* What to produce *
Exactly as they appear below, repeat the lines from the one with "A shallow embedding" through the one with "- The pure text", and no others.

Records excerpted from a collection
- Opening Delimiter -
(** * church_transcribe_batch: the batch pipeline executor

    A shallow embedding of the PowerShell batch script that drives ffmpeg and
    whisper.cpp over a folder of recordings, and the properties of it that the
    specification states.

    Conventions of the embedding.
    - A .NET string is a Rocq [string]; one [ascii] stands for one UTF-16 code
      unit in the range U+0000..U+00FF.  The character classes used by the
      script ([\s], [\d], [a-z0-9], [Char.IsWhiteSpace]) are given on that
      range.
    - The pure text helpers work on the list of characters of a string.
    - [int] values are [Z]; lengths and counts are [nat].
    - The script is a computation in a monad of state and outcome: the state
      holds the file system, the variables [$results] and [$processed], and
      the transcript of what the script does to the outside; the outcome
      tells [continue], [exit] and [throw] apart.
    - The engines, the listing of the input folder, the commands on the PATH,
      the clock, [Resolve-Path], [ConvertTo-Json] and the order of the
      current culture by which [Sort-Object] sorts are an environment; the
      engines write their output paths and nothing else.  The pause marker
      is set and removed from outside: the state holds what the coming
      polls will see.
    - The script runs under [Set-StrictMode -Version Latest]: a pipeline that
      gives no object has the value [$null], one that gives a single object
      has that object as its value, and only one that gives two objects or
      more has an array; the reference to [.Count] on [$null] or on a single
      object is an error that ends the script.
    - In a double-quoted string the backtick is the escape character.  Line
      388 is read that way.  On lines 133 and 166 the backtick before the
      closing quotation mark keeps the literal open beyond its line; what
      the two document builders return from there is left to the
      environment.
    - The comparison of a date bucket with the cutoff by [-gt] is the ordinal
      one. *)

From Stdlib Require Import ZArith Strings.String Strings.Ascii Numbers.DecimalString.
From stdpp Require Import base tactics option list strings gmap.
- Closing Delimiter -
* Task result *
    A shallow embedding of the PowerShell batch script that drives ffmpeg and
    whisper.cpp over a folder of recordings, and the properties of it that the
    specification states.

    Conventions of the embedding.
    - A .NET string is a Rocq [string]; one [ascii] stands for one UTF-16 code
      unit in the range U+0000..U+00FF.  The character classes used by the
      script ([\s], [\d], [a-z0-9], [Char.IsWhiteSpace]) are given on that
      range.
    - The pure text helpers work on the list of characters of a string.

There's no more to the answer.